Chapter 1: collision course
The campus was buzzing again, students swarming the courtyards like bees returning to the hive after summer break. The sun was merciless, casting golden light over every inch of the university but for some, its warmth was just a reminder that even under the same sun, they lived in different worlds.
Eli Navarro walked with easy confidence, his gray hoodie slung over one shoulder, black shirt clinging to his sculpted frame. His eyes were kind but sharp, the kind that noticed everything but judged nothing. Girls looked his way some subtly, some not so much but he barely gave a glance. He wasn't hunting. He was hoping.
Meanwhile, in the College of Fine Arts, Solene Reyes leaned against her custom-painted scooter, finishing her iced coffee like she was in a perfume ad. Raven hair, curves that didn’t beg for attention but demanded it, and a gaze that could burn through stone she was chaos wrapped in elegance. Independent to the bone, she had no interest in college boys who thought muscle and mystery were enough to win her over.

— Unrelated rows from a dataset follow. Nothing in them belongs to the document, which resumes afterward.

Lemma get_entries slot c es : entries_of c es →
  ∃ es', entries_of (ExactCache.get slot c).1 es' ∧
    (es'.*2, (ExactCache.get slot c).2) = lru_get slot es.*2 ∧
    ExactCache.budget_bytes (ExactCache.get slot c).1 = ExactCache.budget_bytes c.
Proof.
  intros He. unfold ExactCache.get. destruct (ExactCache.vectors c !! slot) as [[v k]|] eqn:Hv; cbn [fst snd].
  - apply (eo_vectors _ _ He) in Hv as Hin. destruct (drop_entries slot c es He) as [He' _].
    unfold ExactCache.drop_entry in He'. rewrite Hv in He'. cbn [snd] in He'.
    pose proof (eo_used _ _ He) as Hu. pose proof (eo_budget _ _ He) as Hb.
    rewrite (bytes_without slot es k v (eo_slots _ _ He) Hin) in Hu.
    eapply push_entries in He' as Hp; [|intros k' v' [_ Hne]%other_elem; by apply Hne|].
    2: { cbn [ExactCache.used_bytes ExactCache.budget_bytes]. instantiate (1 := v). lia. }
    cbn [ExactCache.used_bytes ExactCache.budget_bytes ExactCache.tick ExactCache.vectors ExactCache.order] in Hp.
    replace (ExactCache.used_bytes c - ExactCache.vector_bytes v + ExactCache.vector_bytes v)
      with (ExactCache.used_bytes c) in Hp by lia.
    rewrite insert_delete_eq in Hp. eexists. split; [exact Hp|]. split; [|done].
    unfold lru_get. rewrite (find_slot slot es v k (eo_slots _ _ He) Hin). cbn [snd].
    rewrite fmap_app, filter_slots. done.
  - exists es. split; [by split; try apply He|]. split; [|done]. unfold lru_get.
    assert (List.find (λ e, bool_decide (e.1 = slot)) es.*2 = None) as ->; [|done].
    destruct (List.find _ es.*2) as [[s v]|] eqn:Hf; [|done]. exfalso.
    apply find_some in Hf as [Hin Hs]. cbn in Hs. apply bool_decide_eq_true_1 in Hs as ->.
    apply list_elem_of_In, list_elem_of_fmap in Hin as ([k [s' v']] & Heq & Hin). cbn in Heq. simplify_eq.
    apply (eo_vectors _ _ He) in Hin. congruence.
Qed.

Lemma order_size c es : entries_of c es → length es = size (ExactCache.order c).
Proof.
  intros He. assert (Hnd : NoDup (es.*1)).
  { pose proof (eo_sorted _ _ He) as Hs. clear -Hs. induction Hs as [|e es Hs IH Hlt]; [constructor|].
    rewrite fmap_cons. constructor; [|done]. intros Hin. apply list_elem_of_fmap in Hin as (e' & Heq & Hin).
    rewrite Forall_forall in Hlt. apply Hlt in Hin. lia. }
  assert (Hm : ExactCache.order c = list_to_map ((λ e, (e.1, e.2.1)) <$> es)).
  { apply map_eq. intros k. apply option_eq. intros s. rewrite (eo_order _ _ He), <- elem_of_list_to_map.
    - rewrite list_elem_of_fmap. split.
      + intros [v Hin]. by exists (k, (s, v)).
      + intros ([k' [s' v]] & [= -> ->] & Hin). eauto.
    - rewrite <- list_fmap_compose. exact Hnd. }
  rewrite Hm, map_size_list_to_map, length_fmap; [done|]. rewrite <- list_fmap_compose. exact Hnd.
Qed.

Lemma put_entries slot v c es : entries_of c es →
  ∃ es', entries_of (ExactCache.put slot v c) es' ∧ es'.*2 = lru_put (ExactCache.budget_bytes c) slot v es.*2 ∧
    ExactCache.budget_bytes (ExactCache.put slot v c) = ExactCache.budget_bytes c.
Proof.
  intros He. unfold ExactCache.put, lru_put. destruct (_ <? _) eqn:Hbig; [by exists es|]. to_prop.
  destruct (drop_entries slot c es He) as (He1 & Hb1 & Ht1). cbv zeta.
  set (c1 := (ExactCache.drop_entry slot c).2) in *.
  destruct (make_room_entries (ExactCache.vector_bytes v) (size (ExactCache.order c1)) c1 _ He1)
    as (es' & He2 & Hes & Hb2 & Ht2 & Hroom); [by rewrite (order_size c1 _ He1)|lia|].
  set (c2 := ExactCache.make_room _ _ c1) in *. rewrite Hb1 in *.
  eexists. split; [apply push_entries; [exact He2| |rewrite Hb2; exact Hroom]|].
  - intros k v' Hin.
    assert (Hin' : (slot, v') ∈ es'.*2) by (apply list_elem_of_fmap; by exists (k, (slot, v'))).
    rewrite Hes in Hin'. clear -Hin'. revert Hin'.
    assert (Hsub : ∀ l b x, x ∈ lru_room b (ExactCache.vector_bytes v) l → x ∈ l).
    { induction l as [|y l IH]; intros b x; [done|]. cbn [lru_room]. destruct (_ <? _); [|done].
      intros Hx%IH. by right. }
    intros Hin'%Hsub. apply list_elem_of_fmap in Hin' as ([k' [s' v'']] & Heq & Hin').
    apply other_elem in Hin' as [_ Hne]. by simplify_eq/=.
  - split; [|by cbn]. rewrite fmap_app, Hes, filter_slots. done.
Qed.

Inductive cache_op := Get (slot : Z) | Put (slot : Z) (v : list F) | Invalidate (slot : Z) | Clear.

Definition cache_step c (op : cache_op) : ExactCache.t F * option (list F) :=
  match op with
  | Get slot => ExactCache.get slot c
  | Put slot v => (ExactCache.put slot v c, None)
  | Invalidate slot => ((ExactCache.invalidate slot c).2, None)
  | Clear => (ExactCache.clear c, None)
  end.

Definition lru_step (budget : nat) (l : list (Z * list F)) (op : cache_op) : list (Z * list F) * option (list F) :=
  match op with
  | Get slot => lru_get slot l
  | Put slot v => (lru_put budget slot v l, None)
  | Invalidate slot => (lru_remove slot l, None)
  | Clear => ([], None)
  end.

(** What a session of operations answers, one after the other. *)
Fixpoint answers {S} (step : S → cache_op → S * option (list F)) (s : S) (ops : list cache_op) :
    S * list (option (list F)) :=
  match ops with
  | [] => (s, [])
  | op :: ops => let '(s, a) := step s op in let '(s, rest) := answers step s ops in (s, a :: rest)
  end.

Lemma entries_nil budget tick h m e :
  entries_of (ExactCache.mk budget 0 tick ∅ ∅ h m e : ExactCache.t F) [].
Proof.
  split; cbn [ExactCache.tick ExactCache.order ExactCache.vectors ExactCache.used_bytes ExactCache.budget_bytes];
    try (by constructor); try done; try lia.
  - intros k s. rewrite lookup_empty. split; [done|]. intros [v H]. by inversion H.
  - intros s v k. rewrite lookup_empty. split; [done|]. intros H. by inversion H.
Qed.

Lemma cache_step_entries c es op : entries_of c es →
  ∃ es', entries_of (cache_step c op).1 es' ∧
    (es'.*2, (cache_step c op).2) = lru_step (ExactCache.budget_bytes c) es.*2 op ∧
    ExactCache.budget_bytes (cache_step c op).1 = ExactCache.budget_bytes c.
Proof.
  intros He. destruct op as [slot|slot v|slot|]; cbn [cache_step lru_step fst snd].
  - by apply get_entries.
  - destruct (put_entries slot v c es He) as (es' & H1 & H2 & H3). exists es'. by rewrite H2.
  - destruct (drop_entries slot c es He) as (H1 & H2 & _). eexists. split; [exact H1|]. by rewrite filter_slots.
  - exists []. split; [apply entries_nil|done].
Qed.

Lemma answers_entries ops : ∀ c es, entries_of c es →
  ∃ es', entries_of (answers cache_step c ops).1 es' ∧
    (es'.*2, (answers cache_step c ops).2) = answers (lru_step (ExactCache.budget_bytes c)) es.*2 ops ∧
    ExactCache.budget_bytes (answers cache_step c ops).1 = ExactCache.budget_bytes c.
Proof.
  induction ops as [|op ops IH]; intros c es He; [by exists es|]. cbn [answers].
  destruct (cache_step_entries c es op He) as (es1 & He1 & Hs & Hb).
  destruct (cache_step c op) as [c1 a]. cbn [fst snd] in *. rewrite <- Hs.
  destruct (IH c1 es1 He1) as (es2 & He2 & Ha & Hb2). rewrite Hb in *.
  destruct (answers cache_step c1 ops) as [c2 rest]. cbn [fst snd] in *. rewrite <- Ha. exists es2. done.
Qed.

And yet fate uninvited and unforgiving had plans.
Eli was assigned to help organize the Art x Engineering Fusion Exhibit, a rare collab between departments that usually ignored each other. He volunteered without knowing why maybe because he liked building things that weren’t just metal. Maybe because part of him wanted to break walls, not just build bridges.

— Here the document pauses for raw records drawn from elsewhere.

Lemma comma_join_plain l : Forall plain_name l → plain (comma_join l) ∧ (l ≠ [] → comma_join l ≠ []).
Proof.
  induction 1 as [|e l (He & Hne & _) Hl [IH IHn]]; [split; [|done]; unfold plain; cbn; set_solver|].
  destruct l as [|f l]; [by split|]. rewrite comma_join_cons. specialize (IHn ltac:(done)).
  destruct He as (He1 & He2 & He3 & He4), IH as (IH1 & IH2 & IH3 & IH4).
  split; [|by destruct e]. assert ((lf ∉ bytes ", ") ∧ (cr ∉ bytes ", ")) as [H1 H2]
    by (split; refine (bool_decide_unpack _ _); by vm_compute).
  split; [set_solver|]. split; [set_solver|]. split.
  - apply trim_joined; try done. by apply is_utf8_boundary.
  - apply is_utf8_app; [done|]. by apply (is_utf8_app (bytes ", ")).
Qed.

Lemma padded pad e : plain_name e → pad = [] ∨ pad = [" "%char] →
  Forall (λ c, is_char "," c = false) (pad ++ e) ∧ trim (pad ++ e) = e.
Proof.
  intros ((_ & _ & Ht & Hu) & _ & Hc) Hpad. split.
  - apply Forall_app. split; [destruct Hpad as [-> | ->]; by repeat constructor|].
    apply Forall_forall. intros c Hin. apply bool_decide_eq_false_2. by intros <-.
  - destruct Hpad as [-> | ->]; [done|]. cbn [app]. by rewrite trim_space.
Qed.

Lemma comma_list_padded l : ∀ e pad, Forall plain_name (e :: l) → pad = [] ∨ pad = [" "%char] →
  comma_list (pad ++ comma_join (e :: l)) = e :: l.
Proof.
  unfold comma_list. induction l as [|f l IH]; intros e pad [He Hl]%Forall_cons Hpad;
    destruct (padded pad e He Hpad) as [Hno Ht], He as (_ & Hne & _).
  - change (comma_join [e]) with e. rewrite split_on_whole by done. cbn [fmap list_fmap]. rewrite Ht.
    cbn [List.filter]. by rewrite bool_decide_false.
  - rewrite comma_join_cons.
    change (e ++ bytes ", " ++ comma_join (f :: l)) with (e ++ ","%char :: ([" "%char] ++ comma_join (f :: l))).
    rewrite app_assoc, split_on_app by done. rewrite fmap_cons, Ht.
    cbn [List.filter]. rewrite bool_decide_false by done. cbn [negb]. f_equal. apply IH; [done|by right].
Qed.

Lemma comma_list_join l : Forall plain_name l → comma_list (comma_join l) = l.
Proof. destruct l as [|e l]; [reflexivity|]. intros Hl. apply (comma_list_padded l e [] Hl). by left. Qed.

(** A skill that can be written: texts on one line, a name of their own for its other
    fields. *)
Record writable (sk : Skill.t) : Prop := {
  w_name : plain (Skill.name sk) ∧ Skill.name sk ≠ [];
  w_description : plain (Skill.description sk) ∧ Skill.description sk ≠ [];
  w_requires : Forall plain_name (Skill.requires sk);
  w_extra : ∀ k v, Skill.extra sk !! k = Some v →
    plain_key k ∧ plain v ∧ k ∉ [bytes "name"; bytes "description"; bytes "requires"] }.

Lemma put_extra fields : ∀ f, Forall (λ kv, kv.1 ∉ [bytes "name"; bytes "description"; bytes "requires"]) fields →
  foldl put_field f fields =
  mkFront (front_name f) (front_description f) (front_requires f)
    (foldr (λ kv, <[kv.1 := kv.2]>) (front_extra f) (reverse fields)).
Proof.
  induction fields as [|[k v] fields IH]; intros f Hf; [by destruct f|].
  apply Forall_cons in Hf as [Hk Hf]. cbn [foldl]. rewrite IH by done. rewrite reverse_cons, foldr_app. cbn [foldr fst snd].
  rewrite !not_elem_of_cons in Hk. destruct Hk as (H1 & H2 & H3 & _). cbn [fst] in H1, H2, H3.
  unfold put_field. by rewrite !bool_decide_false.
Qed.

Lemma plain_key_names : plain_key (bytes "name") ∧ plain_key (bytes "description") ∧ plain_key (bytes "requires").
Proof. repeat split; try done; refine (bool_decide_unpack _ _); by vm_compute. Qed.

Definition fields_of (sk : Skill.t) : list (list byte * list byte) :=
  [(bytes "name", Skill.name sk); (bytes "description", Skill.description sk);
   (bytes "requires", comma_join (Skill.requires sk))] ++ map_to_list (Skill.extra sk).

Lemma fields_plain sk : writable sk → plain_fields (fields_of sk) ∧
  Forall (λ kv, kv.1 ∉ [bytes "name"; bytes "description"; bytes "requires"]) (map_to_list (Skill.extra sk)).
Proof.
  intros [[Hn _] [Hd _] Hr He]. destruct plain_key_names as (Kn & Kd & Kr). split.
  - apply Forall_app. split; [|apply Forall_forall; intros [k v] Hkv%elem_of_map_to_list; by apply He in Hkv as (? & ? & _)].
    repeat (apply Forall_cons; split; [by split|]). apply Forall_singleton. split; [done|by apply comma_join_plain].
  - apply Forall_forall. intros [k v] Hkv%elem_of_map_to_list. by apply He in Hkv as (_ & _ & ?).
Qed.

Lemma fields_said sk : writable sk →
  foldl put_field (mkFront None None [] ∅) (fields_of sk) =
  mkFront (Some (Skill.name sk)) (Some (Skill.description sk)) (Skill.requires sk) (Skill.extra sk).
Proof.
  intros Hw. pose proof (fields_plain sk Hw) as [_ Hx]. unfold fields_of. rewrite foldl_app.
  change (foldl put_field _ [_; _; _]) with
    (mkFront (Some (Skill.name sk)) (Some (Skill.description sk)) (comma_list (comma_join (Skill.requires sk))) ∅).
  rewrite put_extra by done. cbn [front_name front_description front_requires front_extra]. f_equal.
  - by apply comma_list_join, w_requires.
  - transitivity (list_to_map (reverse (map_to_list (Skill.extra sk))) : gmap (list byte) (list byte)); [done|].
    rewrite (list_to_map_proper _ (map_to_list (Skill.extra sk))).
    + apply list_to_map_to_list.
    + rewrite reverse_Permutation. apply NoDup_fst_map_to_list.
    + apply reverse_Permutation.
Qed.

(** A skill written as a page of fields and a body reads back as it was: its name,
    description, requirements in their order, other fields and the body to the byte,
    whatever the body holds. *)
Theorem skill_roundtrip path sk : writable sk → parse_str path (written sk) = Ok sk.
Proof.
  intros Hw. pose proof (fields_plain sk Hw) as [Hf Hx]. unfold parse_str, written. fold (fields_of sk).
  rewrite split_fences_page by done. cbn [result_bind]. rewrite lines_front by done.
  rewrite front_lines_plain; [|done|].
  - cbn [result_bind]. rewrite (fields_said sk Hw). by destruct sk.
  - unfold fields_of. repeat (apply Forall_cons; split; [intros [?|?]; try done; apply Hw|]). cbn [app].
    eapply Forall_impl; [exact Hx|]. intros [k v] Hk Hor. exfalso. apply Hk. cbn [fst] in *.
    destruct Hor as [-> | ->]; [by left|right; by left].
Qed.

(** ** Concrete sets *)

Definition small (name : string) (requires : list (list byte)) : Skill.t :=
  Skill.mk (bytes name) (bytes "what it is for") requires (bytes "the body") ∅.

Definition tagged : Skill.t :=
  Skill.mk (bytes "write") (bytes "writes: a lot") [bytes "read"; bytes "plan"] (bytes "---" ++ [lf] ++ bytes "body")
    {[bytes "version" := bytes "1"]}.

Lemma skill_roundtrip_witness : writable tagged ∧ parse_str "w/SKILL.md" (written tagged) = Ok tagged.
Proof.
  assert (H : writable tagged).
  { split.
    - repeat split; try done; refine (bool_decide_unpack _ _); by vm_compute.
    - repeat split; try done; refine (bool_decide_unpack _ _); by vm_compute.
    - repeat constructor; try done; refine (bool_decide_unpack _ _); by vm_compute.
    - intros k v Hkv. apply (lookup_singleton_Some (bytes "version") k (bytes "1") v) in Hkv as [<- <-]. repeat split; try done; refine (bool_decide_unpack _ _); by vm_compute. }
  split; [exact H|]. exact (skill_roundtrip "w/SKILL.md" tagged H).
Defined.

(** Two skills in a directory, one of which requires the other. *)
Definition disk (path : string) : option (list byte) :=
  if bool_decide (path = "s/a/SKILL.md") then Some (written (small "a" [bytes "b"]))
  else if bool_decide (path = "s/b/SKILL.md") then Some (written (small "b" []))
  else None.

Definition pair_of_skills : Skills :=
  mkSkills {[bytes "a" := small "a" [bytes "b"]; bytes "b" := small "b" []]}
           {[bytes "a" := "s/a/SKILL.md"; bytes "b" := "s/b/SKILL.md"]}.

(** [b] is changed to require [a], which is refused; then [a] is removed. *)
Definition circular (path : string) : option (list byte) :=
  if bool_decide (path = "s/b/SKILL.md") then Some (written (small "b" [bytes "a"])) else disk path.

Definition two_events : list ((string → option (list byte)) * Event) :=
  [(circular, mkEvent Modify ["s/b/SKILL.md"]); (disk, mkEvent Remove ["s/a/SKILL.md"])].

Definition only_b : Skills :=
  mkSkills {[bytes "b" := small "b" []]} {[bytes "b" := "s/b/SKILL.md"]}.

Lemma skills_follow_witness :
  load disk (λ _, true) "s" (Some ["b"; "a"]) = Some (Ok pair_of_skills) ∧
  session two_events pair_of_skills = Some (only_b, [false; true]) ∧
  ∃ m0 s flags m,
    (∀ p sk, m0 !! p = Some sk ↔ p ∈ manifests "s" (λ _, true) ["b"; "a"] ∧ parse disk p = Ok sk) ∧
    sound m0 ∧ session two_events pair_of_skills = Some (s, flags) ∧ follows m0 two_events flags m ∧
    represents s m ∧ sound m.
Proof.
  assert (H : load disk (λ _, true) "s" (Some ["b"; "a"]) = Some (Ok pair_of_skills)) by (vm_compute; reflexivity).
  split; [exact H|]. split; [vm_compute; reflexivity|].
  exact (skills_follow disk (λ _, true) "s" ["b"; "a"] pair_of_skills two_events H).
Defined.

Lemma load_order_exact_witness :
  resolve_dependencies pair_of_skills = Some (Ok tt) ∧
  (∃ order, topological pair_of_skills = Some order ∧ order ≡ₚ all pair_of_skills ∧
    ∀ i sk b, order !! i = Some sk → b ∈ Skill.requires sk →
      ∃ j sk', j < i ∧ order !! j = Some sk' ∧ Skill.name sk' = b) ∧
  topological pair_of_skills = Some [small "b" []; small "a" [bytes "b"]].
Proof.
  assert (H : resolve_dependencies pair_of_skills = Some (Ok tt)) by (vm_compute; reflexivity).
  split; [exact H|]. split; [|vm_compute; reflexivity].
  apply (load_order_exact pair_of_skills H). intros a sk Hsk. cbn [by_name pair_of_skills] in Hsk.
  apply lookup_insert_Some in Hsk as [[<- <-]|[_ [<- <-]%lookup_singleton_Some]]; reflexivity.
Defined.

(** ** What the model shows of the code *)

(** A manifest that was moved arrives as a change of the old path and of the new one; the
    old one does not read, so the event is refused and the skill stays under a path that is
    gone. *)
Lemma moved_skill_refused :
  let moved path := if bool_decide (path = "s/c/SKILL.md") then Some (written (small "b" [])) else None in
  apply_event moved (mkEvent Modify ["s/b/SKILL.md"; "s/c/SKILL.md"]) only_b = Some (only_b, Err Io).
Proof. vm_compute. reflexivity. Qed.

(** Two files that exchange their names in one event are refused as a duplicate, although
    no two files claim one name behind it. *)
Lemma exchanged_names_refused :
  let exchanged path :=
    if bool_decide (path = "s/a/SKILL.md") then Some (written (small "b" []))
    else if bool_decide (path = "s/b/SKILL.md") then Some (written (small "a" [])) else None in
  (∃ s, load exchanged (λ _, true) "s" (Some ["a"; "b"]) = Some (Ok s)) ∧
  apply_event exchanged (mkEvent Modify ["s/a/SKILL.md"; "s/b/SKILL.md"]) pair_of_skills =
  Some (pair_of_skills, Err (Duplicate (bytes "b") "s/b/SKILL.md" "s/a/SKILL.md")).
Proof. split; [eexists|]; vm_compute; reflexivity. Qed.

(** A manifest further down than loading looks enters by its event, and is gone when the
    directory is loaded again. *)
Lemma nested_manifest_enters :
  let nested path := if bool_decide (path = "s/b/deep/SKILL.md") then Some (written (small "c" [])) else disk path in
  (names <$> (fst <$> apply_event nested (mkEvent Create ["s/b/deep/SKILL.md"]) only_b)) = Some [bytes "b"; bytes "c"] ∧
  (names <$> (load nested (λ e, bool_decide (e = "b")) "s" (Some ["b"]) ≫= to_option)) = Some [bytes "b"].
Proof. split; vm_compute; reflexivity. Qed.

(** The order of the fields a skill carries for itself is lost. *)
Lemma extra_order_lost :
  let field k := (bytes k, bytes "1") in
  let skill ks := parse_str "p" (page ([(bytes "name", bytes "n"); (bytes "description", bytes "d")] ++ (field <$> ks)) []) in
  skill ["author"; "version"] = skill ["version"; "author"].
Proof. vm_compute. reflexivity. Qed.

(** Front matter without a line is refused as never closed. *)
Lemma empty_front_never_closed :
  parse_str "p" (page [] (bytes "body")) = Err (Parse "p" NeverClosed).
Proof. vm_compute. reflexivity. Qed.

Solene, naturally, was in charge of curating the art side. She didn’t ask for help, didn’t need it but the dean insisted. Something about collaboration and “breaking silos.”
The first time they met, it wasn’t romantic.

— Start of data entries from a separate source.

(* ===== verification/Scan.v ===== *)
(** * The escape-sequence scanner: [libsupra_ansi/src/scanner.cpp]

    The resumable state machine every byte of a session's output goes through, and the
    iterator over one buffer's tokens of [supra_ffi/src/ansi.rs].  A token is its kind, its
    span in the buffer and its final byte; the parameters, the payload and the count of
    bytes carried over, which decide none of these, are left out.  [read] is what the bytes
    of a stream say one at a time; [tokens_read] is how the two agree, and where they do
    not. *)

From Stdlib Require Import Ascii.
From S2P Require Import Prelude Text Sealing Utf8.

Inductive TokenKind := TextRun | Control | Csi | Esc | Osc | Dcs | Apc | Partial | Malformed.

Module Token.
Record t := mk { kind : TokenKind; offset : nat; len : nat; final_byte : byte }.

Definition is_empty (token : t) : bool := len token =? 0.

(** The bytes a token covers, given the buffer it was scanned from. *)
Definition text (buffer : list byte) (token : t) : option (list byte) :=
  if offset token + len token <=? length buffer
  then Some (take (len token) (drop (offset token) buffer)) else None.
End Token.

(** ** Bytes: [internal.hpp] *)

Definition byte_of (n : N) : byte := ascii_of_N n.
Definition zero : byte := byte_of 0.
Definition kEsc : byte := byte_of 27.
Definition kBel : byte := byte_of 7.
Definition kC1St : byte := byte_of 156.

Definition is_c1 (b : byte) : bool := code_in 128 159 b.
Definition is_intermediate_byte (b : byte) : bool := code_in 32 47 b.
Definition is_final_byte (b : byte) : bool := code_in 64 126 b.
Definition is_marker (b : byte) : bool := code_in 60 63 b.
Definition is_cancel (b : byte) : bool := code_in 24 24 b || code_in 26 26 b.
Definition is_text_control (b : byte) : bool := code_in 9 10 b.

(** ** The state *)

Inductive State :=
| Ground | Escape | EscapeIntermediate | CsiEntry | CsiParam | CsiIntermediate | CsiIgnore
| OscString | OscEsc | DcsEntry | DcsParam | DcsIntermediate | DcsPassthrough | DcsEsc | DcsIgnore
| ApcString | ApcEsc.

Eli was carrying a box of circuit boards when Solene strode in wearing combat boots and a leather jacket, a sketchpad under her arm and fire in her eyes.
“You’re blocking my table,” she said, no smile, just fire.
Eli turned, and for a second, the air froze. Not because he was struck by her beauty though he was but because she looked at him like she could already read every secret he kept hidden.
“And you’re walking in like you own the place,” he said, raising a brow.
“I kinda do,” she replied with a smirk.
Their eyes locked. Sparks? No. It was more like a warning shot. A cosmic laugh.
Two worlds collided.
They didn’t know it yet but under that same sun, something was about to grow. Not love, not yet. But a crack in the wall between them. And from that crack, a story would bloom.
A story of tension, temptation, and two people trying not to fall for someone who lived on the other side of everything they understood.